Ensuite, Youen se lance dans une session de live-refactoring pour mettre en place ce type d’archiecture avec une application Spring Boot. Je vous ferai le diagramme de classe plus tard, mais globalement, en deux astuces, il arrive à écrire une application dont les règles métier sont totalement indépendantes des outils techniques utilisés pour communiquer avec le monde extérieur.

Conclusion

Avec ça, Spring est dans son cas nominal, tout comme le domaine. L’architecture hexagonale est donc parfaitement respectée, en utilisant les techniques classiques du monde Java. Le domaine est donc propre, les tests faciles et le code s’adapte beaucoup plus facilement aux échelles. En revanche, les DTO sont un peu lourds, les développeurs doivent être formés et il n’y a pas forcément de starters pour les frameworks.

Mon avis

En fait, l’architecture hexagonale, ça n’a rien de nouveau ni rien de vraiment sexy. Ca consiste surtout à séparer le code réseau du code métier et du code de stockage « d’une façon ou d’une autre ». Et si la méthode choisie par Youen est présentée comme astucieuse, elle est en fait uniquement un bon découpage en classes. Autrement dit ça n’est pas bien compliqué, c’est facilement adaptable et ça me parle puissamment.

Devoxxfr – Effective Java

Là, c’est du sérieux ! Joshua Bloch, l’auteur d’Effective Java vient nous parler de la troisième version de son livre. La deuxième datait de 2008, alors inutile de dire qu’il y a eu des changements depuis.

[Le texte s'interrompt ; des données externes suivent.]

(** * The REST gateway over MCP tool servers: [multi_mcp.py] and [single_mcp.py]

    A shallow embedding of the two gateway variants. Python dictionaries are
    finite maps, module-level globals are an explicit state record, the awaited
    backend calls are functions of a static environment, and every place where
    the source can raise is an explicit result type. *)

From Stdlib Require Import PrimFloat.
From stdpp Require Import base option list strings pretty gmap fin_maps relations.

#[local] Set Warnings "-register-all".
Open Scope string_scope.

(** ** Python values *)

Module Py.

(** JSON-compatible Python values: what query parameters are coerced to, what
    [json.loads] returns and what a handler sends back. A [dict] literal keeps
    its key order, so it is a list of pairs. *)
Inductive value : Type :=
| VNone
| VBool (b : bool)
| VInt (z : Z)
| VFloat (f : float)
| VStr (s : string)
| VList (l : list value)
| VDict (d : list (string * value)).

(** [v is None] *)
Definition is_none (v : value) : bool :=
  match v with VNone => true | _ => false end.

(** Truth value testing, [bool(v)]. *)
Definition truthy (v : value) : bool :=
  match v with
  | VNone => false
  | VBool b => b
  | VInt z => negb (Z.eqb z 0)
  | VFloat f => negb (PrimFloat.eqb f 0%float)
  | VStr s => negb (String.eqb s "")
  | VList l => match l with [] => false | _ => true end
  | VDict d => match d with [] => false | _ => true end
  end.

(** An arbitrary object, by what the gateway observes of it: its [text]
    attribute when [hasattr(o, "text")], what [str(o)], [repr(o)] and [bool(o)]
    give. *)
Record object : Type := {
  attr_text : option value;
  py_str : string;
  py_repr : string;
  py_bool : bool
}.

(** [", ".join(parts)] *)
Fixpoint join (sep : string) (parts : list string) : string :=
  match parts with
  | [] => ""
  | [p] => p
  | p :: rest => p ++ sep ++ join sep rest
  end.

(** [str] of a list prints the [repr] of its elements between brackets. *)
Definition str_list (items : list object) : string :=
  "[" ++ join ", " (map py_repr items) ++ "]".

End Py.

Import Py.

(** The wrapper [{"result": v}] both variants build. *)
Definition result_of (v : value) : value := VDict [("result", v)].

(** [needle in haystack] on strings. *)
Fixpoint contains (needle haystack : string) : bool :=
  String.prefix needle haystack ||
  match haystack with
  | EmptyString => false
  | String _ rest => contains needle rest
  end.

(** ** The MCP client library, as the gateway sees it *)

Module Mcp.

(** [result.content]: a list of content blocks, or any other object. *)
Inductive content_value : Type :=
| ContentList (items : list object)
| ContentObject (o : object).

(** [bool(result.content)] *)
Definition content_truthy (c : content_value) : bool :=
  match c with
  | ContentList items => match items with [] => false | _ => true end
  | ContentObject o => py_bool o
  end.

(** [str(result.content)] *)
Definition content_str (c : content_value) : string :=
  match c with
  | ContentList items => str_list items
  | ContentObject o => py_str o
  end.

(** What [await client.call_tool(...)] returns. The gateway probes each
    attribute with [hasattr]: [None] stands for an attribute the object does
    not have, [Some VNone] for one that is there and holds [None]. *)
Record call_result : Type := {
  structured_content : option value;
  data : option value;
  content : option content_value
}.

(** A backend call returns a result or raises; [Raises e] carries [str(e)]. *)
Inductive outcome : Type :=
| Returns (result : call_result)
| Raises (e : string).

(** One entry of [inputSchema["properties"]]; an absent key is [None]. *)
Record property_schema : Type := {
  p_type : option string;
  p_description : option string;
  p_title : option string
}.

(** A tool's [inputSchema] (or [outputSchema]): an absent ["properties"] is the
    empty map and an absent ["required"] the empty list, which is what the
    [.get] defaults of the source turn them into. *)
Record schema : Type := {
  properties : gmap string property_schema;
  required : list string
}.

(** A tool of the discovery response. Reading [tool.name] of a tool whose
    identity is absent raises; the other attributes are always there and may
    hold [None]. *)
Record tool : Type := {
  name : option string;
  title : option string;
  description : option string;
  inputSchema : schema;
  outputSchema : option schema
}.

(** A [fastmcp.Client] object: whether [__aenter__] returns, what
    [list_tools_mcp] answers ([None] when it raises) and what [call_tool]
    does with a tool name and an argument map. *)
Record client : Type := {
  aenter : bool;
  list_tools_mcp : option (list tool);
  client_call_tool : string -> gmap string value -> outcome
}.

End Mcp.

(** ** The HTTP framework, as the gateway uses it *)

Module Http.

(** The Python types a query parameter is annotated with. *)
Inductive py_type : Type := Str | Int | Float | Bool.

(** The first argument of [Query(...)]: [...] marks the parameter required,
    [None] is the default of an optional one. *)
Inductive query_default : Type := Ellipsis | DefaultNone.

(** One [inspect.Parameter] of a handler's synthesized signature. *)
Record parameter : Type := {
  annotation : py_type;
  nullable : bool;
  default_value : query_default;
  query_description : string;
  query_title : string
}.

(** A validation failure of one query parameter. *)
Inductive param_error : Type :=
| Missing (name : string)
| Invalid (name : string).

(** What a client receives: a JSON body with status 200, an [HTTPException]
    with its status code and detail, or the framework's request-validation
    error (status 422) listing every offending parameter. *)
Inductive response : Type :=
| Ok (body : value)
| HTTPException (status_code : Z) (detail : string)
| RequestValidationError (errors : list param_error).

(** A route registered with [app.get]; ['closure] is what the endpoint
    function captured when it was created. *)
Record route (closure : Type) : Type := {
  path : string;
  summary : option string;
  route_description : option string;
  tags : list string;
  signature : gmap string parameter;
  endpoint : closure
}.

Arguments path {closure} _.
Arguments summary {closure} _.
Arguments route_description {closure} _.
Arguments tags {closure} _.
Arguments signature {closure} _.
Arguments endpoint {closure} _.

End Http.

Import Http.

(** ** What the gateway takes from outside

    [json.loads] on a string ([None] when it raises), [Client(url)] ([None]
    when the constructor raises), whether [inspect.Parameter] accepts a name
    (an identifier that is no keyword), and the framework's coercion of a raw
    query string to the annotated type ([None] when it is rejected). *)
Class Env : Type := {
  json_loads : string -> option value;
  new_client : string -> option Mcp.client;
  valid_parameter_name : string -> bool;
  coerce_query : py_type -> string -> option value
}.

(** [json.loads(v)]: anything that is not a string raises [TypeError]. *)
Definition loads `{Env} (v : value) : option value :=
  match v with
  | VStr s => json_loads s
  | _ => None
  end.

(** The dictionary both variants cache for a discovered tool: the keys
    ["name"], ["title"], ["description"], ["inputSchema"], ["outputSchema"]. *)
Record tool_data : Type := {
  td_name : string;
  td_title : option string;
  td_description : option string;
  td_inputSchema : Mcp.schema;
  td_outputSchema : option Mcp.schema
}.

(** An entry of [param_info] in [create_dynamic_endpoint]. *)
Record param_info : Type := {
  info_type : py_type;
  info_description : string;
  info_title : string;
  info_required : bool
}.

(** The parameter a [param_info] entry becomes in the signature:
    [annotation = type if required else Optional[type]] and
    [default = Query(... if required else None, description, title)]. *)
Definition parameter_of (info : param_info) : parameter :=
  {| annotation := info_type info;
     nullable := negb (info_required info);
     default_value := if info_required info then Ellipsis else DefaultNone;
     query_description := info_description info;
     query_title := info_title info |}.

(** One tool of a root listing. *)
Record tool_entry : Type := {
  entry_name : string;
  entry_title : option string;
  entry_description : option string;
  entry_endpoint : string;
  entry_parameters : list string
}.

Section Binding.
Context `{Env}.

(** Modelled from the spec: the framework's reading of one declared query
    parameter (it lives in the HTTP framework, not under src/). A value that is
    there is coerced to the declared type or rejected; one that is not there is
    an error for a required parameter and the default [None] for an optional
    one (spec 4.4, steps 1 and 2; 6, synthesized REST surface). *)
Definition bind_parameter (query : gmap string string) (name : string)
    (p : parameter) : param_error + value :=
  match query !! name with
  | Some raw =>
      match coerce_query (annotation p) raw with
      | Some v => inr v
      | None => inl (Invalid name)
      end
  | None =>
      match default_value p with
      | Ellipsis => inl (Missing name)
      | DefaultNone => inr VNone
      end
  end.

(** The errors of a request against a signature, one per offending parameter. *)
Definition bind_errors (sig : gmap string parameter) (query : gmap string string)
    : list param_error :=
  omap (fun np => match bind_parameter query np.1 np.2 with
                  | inl e => Some e
                  | inr _ => None
                  end) (map_to_list sig).

(** The keyword arguments the handler is called with: one per declared
    parameter. *)
Definition bind_kwargs (sig : gmap string parameter) (query : gmap string string)
    : gmap string value :=
  map_imap (fun name p => match bind_parameter query name p with
                          | inr v => Some v
                          | inl _ => None
                          end) sig.

(** Modelled from the spec: a request served through a bound route (the
    framework's dispatch, not under src/). The handler runs only when every
    declared parameter binds; otherwise the request is answered with the
    validation errors and the handler is not called. The second component is
    the trace of backend invocations the request caused. *)
Definition dispatch {A : Type} (sig : gmap string parameter)
    (query : gmap string string)
    (handler : gmap string value -> response * list A) : response * list A :=
  match bind_errors sig query with
  | [] => handler (bind_kwargs sig query)
  | errors => (RequestValidationError errors, [])
  end.

End Binding.

(** ** Closing connections and writing workbooks

    Whether [client.__aexit__(None, None, None)] returns ([false] when it
    raises). *)
Class Teardown : Type := {
  aexit : Mcp.client -> bool
}.

(** One row of the sheet [export_tools] builds: the keys ["name"], ["title"],
    ["description"], ["endpoint"], ["parameters"], ["output_schema"]. *)
Record export_row : Type := {
  row_name : string;
  row_title : option string;
  row_description : option string;
  row_endpoint : string;
  row_parameters : string;
  row_output_schema : string
}.

(** What [pandas] and [openpyxl] make of the rows: the bytes of the workbook,
    [None] when building or writing it raises. *)
Class Spreadsheet : Type := {
  to_excel : list export_row -> option string
}.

Joshua ne va pas nous parler de tout son livre (parce qu’il n’a que 45 minutes)

Préférer les lambdas aux classes anonymes

Avant, les classes anonymes, c’était bien (et adapté aux patterns OO). Mais ça n’est plus très pratique avec la programmation fonctionnelle. Donc les lambdas, c’est mieux. Mais avec les comparateurs, c’est un peu plus pratique (puisqu’ils construisent les lambdas à la volée).

Eviter les types sauf si ils sont nécessaires

Dans les lambdas, avec l’inférence de type, oublier les types, c’est cool. Parce que l’inférence de type, c’est magique, mais ça marche. Par contre, ça repose sur les informations des types génériques. Donc utilisez les génériques, sinon les lambdas ne marchent pas.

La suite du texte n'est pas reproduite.